My string is this:
string1 <- <a href=\"javascript:openurl('/Xplore/accessinfo.jsp')\" class=\"topUnderlineLinks\"> <A href=\"/iel5/4235/4079606/04079617.pdf?tp=&arnumber=4079617&isnumber=4079606\" class=\"bodyCopy\">PDF</A>(3141 KB)

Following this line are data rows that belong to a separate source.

(** * Session-security core of ecom-be: a shallow embedding in Rocq

    The auth use cases of [app/application/use_cases/auth], the refresh-token
    and user repositories of [app/infrastructure/repositories/sqlalchemy],
    the SQLAlchemy unit of work, the per-request principal check of
    [app/presentation/api/deps/auth_deps.py], the RBAC permission check and
    the in-memory cache.

    Modelling conventions:
    - UUIDs are [nat]; datetimes are [Z] seconds; Python [int] is [Z];
      Python [str] is [string] (ASCII text).  The email validator only
      accepts ASCII; passwords are not restricted, so the password policy
      below follows Python's [str.isdigit], [str.isalpha] and [len] only on
      ASCII passwords.
    - The database is a record of tables (lists of rows).  A lookup through
      a uniquely indexed column ([id], [token_hash], [email]) is [find]; the
      unique constraints are checked when a row is inserted ([flush]), so at
      most one row ever matches and [scalar_one_or_none] is [find].
    - The unit of work keeps the committed database and the session's
      pending one; [commit] publishes pending, [rollback] discards it.
    - Randomness ([uuid.uuid4], [secrets], [generate_token]) and the clock
      are inputs of the use case; hashers, the password verifier, the role
      lookup and the JWT service are section variables. *)

From Stdlib Require Import ZArith Lia Ascii String.
From stdpp Require Import base list strings sorting gmap.

Open Scope Z_scope.

(** ** Domain entities *)

(** [app/domain/entities/user.py] *)
Record User := mkUser {
  u_id : nat;
  u_email : string;
  u_password_hash : string;
  u_is_active : bool;
  u_is_verified : bool;
  u_token_version : Z;
  u_created_at : Z;
  u_updated_at : Z
}.

(** [User.with_new_password] *)
Definition with_new_password (u : User) (password_hash : string) (updated_at : Z) : User :=
  mkUser (u_id u) (u_email u) password_hash (u_is_active u) (u_is_verified u)
    (u_token_version u + 1) (u_created_at u) updated_at.

(** [User.with_token_version_incremented] *)
Definition with_token_version_incremented (u : User) (updated_at : Z) : User :=
  mkUser (u_id u) (u_email u) (u_password_hash u) (u_is_active u) (u_is_verified u)
    (u_token_version u + 1) (u_created_at u) updated_at.

(** [app/domain/entities/refresh_token.py] *)
Record RefreshToken := mkRefreshToken {
  rt_id : nat;
  rt_user_id : nat;
  rt_token_hash : string;
  rt_family_id : nat;
  rt_issued_at : Z;
  rt_expires_at : Z;
  rt_revoked_at : option Z;
  rt_replaced_by_token_id : option nat;
  rt_ip : option string;
  rt_user_agent : option string
}.

(** [RefreshToken.is_expired]: [current_time >= self.expires_at] *)
Definition is_expired (t : RefreshToken) (current_time : Z) : bool :=
  rt_expires_at t <=? current_time.

(** [RefreshToken.is_revoked] *)
Definition is_revoked (t : RefreshToken) : bool :=
  match rt_revoked_at t with Some _ => true | None => false end.

(** [RefreshToken.is_replaced] *)
Definition is_replaced (t : RefreshToken) : bool :=
  match rt_replaced_by_token_id t with Some _ => true | None => false end.

(** [RefreshToken.mark_as_replaced] *)
Definition mark_as_replaced (t : RefreshToken) (replaced_by_id : nat) : RefreshToken :=
  mkRefreshToken (rt_id t) (rt_user_id t) (rt_token_hash t) (rt_family_id t)
    (rt_issued_at t) (rt_expires_at t) (rt_revoked_at t) (Some replaced_by_id)
    (rt_ip t) (rt_user_agent t).

(** Row update of a refresh token: [revoked_at = revoked_at] *)
Definition set_revoked_at (t : RefreshToken) (revoked_at : Z) : RefreshToken :=
  mkRefreshToken (rt_id t) (rt_user_id t) (rt_token_hash t) (rt_family_id t)
    (rt_issued_at t) (rt_expires_at t) (Some revoked_at) (rt_replaced_by_token_id t)
    (rt_ip t) (rt_user_agent t).

(** [RefreshTokenMapper.update_model]: copies token_hash, revoked_at and
    replaced_by_token_id onto the stored row. *)
Definition rt_update_model (model entity : RefreshToken) : RefreshToken :=
  mkRefreshToken (rt_id model) (rt_user_id model) (rt_token_hash entity) (rt_family_id model)
    (rt_issued_at model) (rt_expires_at model) (rt_revoked_at entity)
    (rt_replaced_by_token_id entity) (rt_ip model) (rt_user_agent model).

(** [UserMapper.update_model]: copies everything except id and created_at. *)
Definition user_update_model (model entity : User) : User :=
  mkUser (u_id model) (u_email entity) (u_password_hash entity) (u_is_active entity)
    (u_is_verified entity) (u_token_version entity) (u_created_at model) (u_updated_at entity).

(** ** Errors ([app/domain/errors], SQLAlchemy and Python errors) *)
Inductive Error :=
  | RefreshTokenNotFoundError
  | RefreshTokenExpiredError
  | RefreshTokenRevokedError
  | RefreshTokenReuseDetectedError
  | UserNotFoundError
  | UserNotActiveError
  | InvalidCredentialsError (msg : string)
  | UserAlreadyExistsError (msg : string)
  | ValueError (msg : string)
  | InsufficientPermissionsError
  | IntegrityError
  | NoResultFound
  | HTTPUnauthorized (detail : string).

Inductive outcome (A : Type) :=
  | Ok (a : A)
  | Err (e : Error).
Arguments Ok {A} a.
Arguments Err {A} e.

(** ** Database and unit of work *)
Record Db := mkDb {
  users : list User;
  refresh_tokens : list RefreshToken
}.

(** An audit record: event type and user id ([details] are not modelled). *)
Record AuditEvent := mkAuditEvent {
  ev_type : string;
  ev_user_id : option nat
}.

Record Session := mkSession {
  committed : Db;
  pending : Db;
  audit : list AuditEvent
}.

(** A fresh request-scoped session over the database [d]. *)
Definition fresh_session (d : Db) : Session := mkSession d d [].

(** The use-case monad: state passing over the session, errors keep the
    state reached when they were raised. *)
Definition M (A : Type) : Type := Session -> Session * outcome A.

Global Instance M_ret : MRet M := fun A a s => (s, Ok a).
Global Instance M_bind : MBind M := fun A B f m s =>
  match m s with
  | (s', Ok a) => f a s'
  | (s', Err e) => (s', Err e)
  end.

Definition raise {A} (e : Error) : M A := fun s => (s, Err e).
Definition get_pending : M Db := fun s => (s, Ok (pending s)).
Definition put_pending (d : Db) : M unit :=
  fun s => (mkSession (committed s) d (audit s), Ok tt).

(** [UnitOfWork.commit] / [rollback] *)
Definition commit : M unit :=
  fun s => (mkSession (pending s) (pending s) (audit s), Ok tt).
Definition rollback : M unit :=
  fun s => (mkSession (committed s) (committed s) (audit s), Ok tt).

(** [async with self.uow:]: [__aexit__] rolls back on an exception and
    commits on normal exit; the exception propagates. *)
Definition with_uow {A} (body : M A) : M A := fun s =>
  match body s with
  | (s', Ok a) => (fst (commit s'), Ok a)
  | (s', Err e) => (fst (rollback s'), Err e)
  end.

(** [AuditLogPort.log_event] (structured logger, appends one record) *)
Definition log_event (event_type : string) (user_id : option nat) : M unit :=
  fun s => (mkSession (committed s) (pending s) (audit s ++ [mkAuditEvent event_type user_id]), Ok tt).

(** ** Repositories on the pending database *)
Module RefreshTokenRepo.

(** [get_by_token_hash] *)
Definition get_by_token_hash (token_hash : string) : M (option RefreshToken) :=
  d ← get_pending; mret (find (fun t => String.eqb (rt_token_hash t) token_hash) (refresh_tokens d)).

<A href='/xpl/RecentCon.jsp?punumber=10417'>Evolutionary Computation, 2005. The 2005 IEEE Congress on</A><br>
<td width=\"33%\" ><div align=\"right\"> <a href=\"/xplorehelp/Help_start.html#Help_searchresults.html\" class=\"subNavLinks\" target=\"blank\">Help</a> <a href=\"/xpl/contactus.jsp\" class=\"subNavLinks\">Contact Kimya ile ilgili çeþitli temel referans
<a href=\"http://search.epnet.com/login.asp?profile=web&defaultdb=geh\"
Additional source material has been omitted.